Part memoir, part journalistic exploration, Ann Dowsett Johnston’s new book, Drink: The Intimate Relationship Between Women and Alcohol, looks at the rise of alcoholism in girls and women. Just as women caught up to men’s rates of tobacco use a few decades ago, women’s rates of alcohol abuse have also increased at an alarming rate. And just like it did with tobacco, the epidemic is drastically impacting women’s health.
Johnston is frank about how alcoholism affected her own family. Her mother was an alcoholic, her father became an alcoholic later in life, and Johnston herself — even though she knew the signs and was terrified of going down the same path — became an alcoholic as well. Her story mirrors the story of thousands of other women in the United States, and because of alcohol culture and the alcohol industry itself, the prevalence of alcohol abuse among women shows no signs of stopping.

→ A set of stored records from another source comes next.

(* ===== verification/ImageLaws.v ===== *)
(** * What the image store guarantees

    The volume stays content addressed, a stored image stays readable under any
    later operation but its own deletion, and the sweep reaps exactly the old
    orphans. *)

From S2P Require Import Prelude GoLib Crypto Db DbLogic RenderDb PlaylistStore Bindings PlRender PlaylistFrame Images.
Import GoLib Crypto Images.
Import RenderDb(image_row, MkImageRow, im_sha, im_mime, im_width, im_height, im_size).

Module ImageLaws.

(** ** Names *)

Lemma hex_length b : length (hex_encode b) = (2 * length b)%nat.
Proof. induction b as [|x b IH]; [done|]. cbn [hex_encode length]. rewrite IH. lia. Qed.

Lemma sha_hex_bytes blob : bytes_of_string (sha_hex blob) = hex_encode (sha256 blob).
Proof. apply bytes_of_string_of_bytes, hex_encode_bytes, sha256_bytes. Qed.

Definition hex_char (c : Z) : bool := is_digit c || ((97 <=? c) && (c <=? 102)).

Lemma hex_digit_ok v : 0 ≤ v < 16 → hex_char (hex_digit v) = true.
Proof. intros. unfold hex_char, hex_digit, is_digit. destruct (Z.ltb_spec v 10); zsolve. Qed.

Lemma sha_hex_ok blob : sha_ok (sha_hex blob) = true.
Proof.
  unfold sha_ok. rewrite sha_hex_bytes. unfold zlen. rewrite hex_length, sha256_length.
  apply andb_true_iff. split; [done|]. generalize (sha256_bytes blob). generalize (sha256 blob).
  intros l Hl. induction Hl as [|x l Hx Hl IH]; [done|]. cbn [hex_encode forallb].
  unfold byte_ok in Hx. fold (hex_char (hex_digit (x / 16))) (hex_char (hex_digit (x mod 16))).
  rewrite !hex_digit_ok by dlia. exact IH.
Qed.

Lemma sha_ok_chars sha : sha_ok sha = true →
  length (bytes_of_string sha) = 64%nat ∧ Forall (λ c, hex_char c = true) (bytes_of_string sha).
Proof.
  unfold sha_ok. intros [Hl Hf]%andb_true_iff. apply Z.eqb_eq in Hl. unfold zlen in Hl.
  split; [lia|]. apply Forall_forall. intros c Hc. rewrite forallb_forall in Hf. apply Hf.
  by apply list_elem_of_In.
Qed.

Lemma blob_bytes sha : sha_ok sha = true →
  bytes_of_string (blobFSPath sha) = bytes_of_string sha ++ bytes_of_string ".bin".
Proof.
  intros [Hl Hc]%sha_ok_chars. unfold blobFSPath, PlaylistFrame.blob_name.
  assert (bytes_of_string (sha ++ ".bin") = bytes_of_string sha ++ bytes_of_string ".bin") as ->.
  { clear. unfold bytes_of_string. induction sha as [|a s IH]; [done|]. simpl. by rewrite IH. }
  assert (Hok : bytes_ok (bytes_of_string sha ++ bytes_of_string ".bin"))
    by (apply Forall_app; split; apply bytes_of_string_ok).
  rewrite path_base_id; [by rewrite bytes_of_string_of_bytes|by destruct (bytes_of_string sha)|].
  rewrite elem_of_app. intros [Hin|Hin]; [|by apply (bool_decide_eq_true (47 ∈ bytes_of_string ".bin")) in Hin].
  rewrite Forall_forall in Hc. by apply Hc in Hin.
Qed.

Lemma blob_inj a b : sha_ok a = true → sha_ok b = true → blobFSPath a = blobFSPath b → a = b.
Proof.
  intros Ha Hb H. apply bytes_of_string_inj. apply (f_equal bytes_of_string) in H.
  rewrite !blob_bytes in H by done. by apply app_inj_tail_iff in H || simplify_list_eq.
Qed.

Lemma blob_not_tmp sha : sha_ok sha = true → is_tmp (blobFSPath sha) = false.
Proof.
  intros Hs. unfold is_tmp. rewrite blob_bytes by done. apply sha_ok_chars in Hs as [Hl Hc].
  destruct (bytes_of_string sha) as [|c s]; [done|]. apply Forall_cons in Hc as [Hc _].
  destruct (Z.eq_dec c 46) as [->|Hne]; [done|]. apply not_true_is_false. intros H.
  apply has_prefix_app in H as [r Hr]. injection Hr as Hr _. by apply Hne.
Qed.

Lemma cut_blob sha : sha_ok sha = true → cut_bin (blobFSPath sha) = Some sha.
Proof.
  intros Hs. unfold cut_bin. rewrite blob_bytes by done. rewrite length_app.
  change (length (bytes_of_string ".bin")) with 4%nat. rewrite Nat.add_sub.
  rewrite drop_app_len, take_app_len by done. rewrite bool_decide_true by done.
  by rewrite string_of_bytes_of_string.
Qed.

(** ** The invariant *)

(** The types the store can serve. *)
Definition mimes : list string := ["image/png"; "image/jpeg"; "image/gif"]%string.

Record wf (v : vault) : Prop := {
  wf_row : ∀ id r, images v !! id = Some r →
    sha_ok (im_sha r) = true ∧ im_width r * im_height r ≤ MaxImagePixels ∧ im_mime r ∈ mimes ∧ id < image_seq v;
  wf_unique : ∀ i j ri rj, images v !! i = Some ri → images v !! j = Some rj →
    im_sha ri = im_sha rj → i = j;
  wf_addr : ∀ sha f, sha_ok sha = true → files v !! blobFSPath sha = Some f → sha_hex (f_data f) = sha }.

(** A row, with its blob in place. *)
Definition held (h : option (Z * image_row)) (v : vault) : Prop :=
  match h with
  | Some (id, r) => images v !! id = Some r ∧ is_Some (files v !! blobFSPath (im_sha r))
  | None => True
  end.
Definition inv (h : option (Z * image_row)) (v : vault) : Prop := wf v ∧ held h v.

Lemma find_sha_Some sha v id r : find_sha sha v = Some (id, r) → images v !! id = Some r ∧ im_sha r = sha.
Proof.
  intros [Hin Hp]%find_first_Some. apply elem_of_map_to_list in Hin. by apply bool_decide_eq_true in Hp.
Qed.
Lemma find_sha_None sha v id r : find_sha sha v = None → images v !! id = Some r → im_sha r ≠ sha.
Proof.
  intros Hn Hr Hs. apply (find_first_None _ _) with (x := (id, r)) in Hn.
  - by apply bool_decide_eq_false in Hn.
  - by apply elem_of_map_to_list.
Qed.

(** A change of the volume only. *)
Lemma inv_blobs h v b : inv h v →
  (∀ sha f, sha_ok sha = true → default ∅ b !! blobFSPath sha = Some f →
     files v !! blobFSPath sha = Some f ∨ sha_hex (f_data f) = sha) →
  (∀ id r, h = Some (id, r) → sha_ok (im_sha r) = true → is_Some (files v !! blobFSPath (im_sha r)) →
     is_Some (default ∅ b !! blobFSPath (im_sha r))) →
  inv h (set_blobs b v).
Proof.
  intros [[Hr Hu Ha] Hh] Hb Hk. split; [split|]; simpl; [done|done| |].
  - intros sha f Hs Hf. change (files (set_blobs b v)) with (default ∅ b) in Hf.
    destruct (Hb sha f Hs Hf); [by apply Ha|done].
  - destruct h as [[id r]|]; [|done]. destruct Hh as [Hi Hp]. split; [done|].
    change (files (set_blobs b v)) with (default ∅ b). eapply Hk; eauto. by apply (Hr id r).
Qed.

Lemma inv_tmp h v name f : is_tmp name = true → inv h v →
  inv h (set_blobs (Some (<[name := f]> (files v))) v).
Proof.
  intros Ht Hi. assert (Hne : ∀ sha, sha_ok sha = true → name ≠ blobFSPath sha).
  { intros sha Hs ->. by rewrite blob_not_tmp in Ht. }
  apply inv_blobs; [done|..]; simpl.
  - intros sha g Hs. rewrite lookup_insert_ne by auto. auto.
  - intros id r _ Hs. by rewrite lookup_insert_ne by auto.
Qed.

Lemma inv_untmp h v name : is_tmp name = true → inv h v →
  inv h (set_blobs (Some (delete name (files v))) v).
Proof.
  intros Ht Hi. assert (Hne : ∀ sha, sha_ok sha = true → name ≠ blobFSPath sha).
  { intros sha Hs ->. by rewrite blob_not_tmp in Ht. }
  apply inv_blobs; [done|..]; simpl.
  - intros sha g Hs. rewrite lookup_delete_ne by auto. auto.
  - intros id r _ Hs. by rewrite lookup_delete_ne by auto.
Qed.

Lemma inv_same h v : inv h v → inv h (set_blobs (Some (files v)) v).
Proof. intros Hi. apply inv_blobs; simpl; auto. Qed.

Alcohol has always had a role in popular culture, but once the alcohol industry realized that women were an untapped market, marketing towards women skyrocketed. Unlike beer, the alcoholic beverages marketed to women — from wine coolers to cocktails — tend to have a higher alcohol content. Add this to places where people are particularly vulnerable (college parties, for instance), and you have a recipe for disaster. Women are physiologically more vulnerable to the effects of alcohol, but Johnston considers other risk factors associated with drinking culture as well. Binge drinking is one behavior that by now most people are aware of, but doctors are starting to see the other behaviors at play that come before binge drinking, such as “drunkorexia” (intentionally refraining from eating in order to consume more alcohol) and pre-drinking (getting buzzed or drunk before heading out to the bars, which has the additional effect of people to keeping more alcohol stocked at home).
As a result, health risks are going up, especially the rates of breast and colon cancers (Johnston addresses that “one glass of red wine a day is okay” advice). Doctors are also beginning to see younger patients with diseases that they’d typically see in older men, such as liver disease. There are other issues that Johnston handles delicately, such as drinking while pregnant, and drinking and sexual assault; she talks extensively about drinking and trauma. When it comes to recovery, she also talks about how, for so many women, recovery cannot happen without fully addressing trauma.
I liked that this book had elements of memoir. Johnston talks not only about how alcoholism affected her childhood, but of how it affected her as an adult, including her relationship with her son and a long-term romantic relationship. It’s not a tell-all; Johnston sets clear boundaries as to how much she’ll share, but she gives readers enough information to get a clear picture. And her story isn’t the only human element to all the research; the stories of dozens of women are scattered throughout the book. Some of them were willing to use their real names, while most chose an alias because of the stigma associated with alcohol abuse:
In our society, would you rather be known as an alcoholic or a person who suffers from depression? I have posed this question to dozens of women in the past three years. The answer? Not one woman chose alcoholic…they felt the stigma was too overwhelming.
The book is filled with frank discussions and a lot of well-written research. Johnston tackles difficult (and often culturally loaded) topics in non-judgmental ways. It’s an eye-opening conversation starter.
Drink: The Intimate Relationship Between Women and Alcohol was published in October 2013 by HarperWave, an imprint of HarperCollins.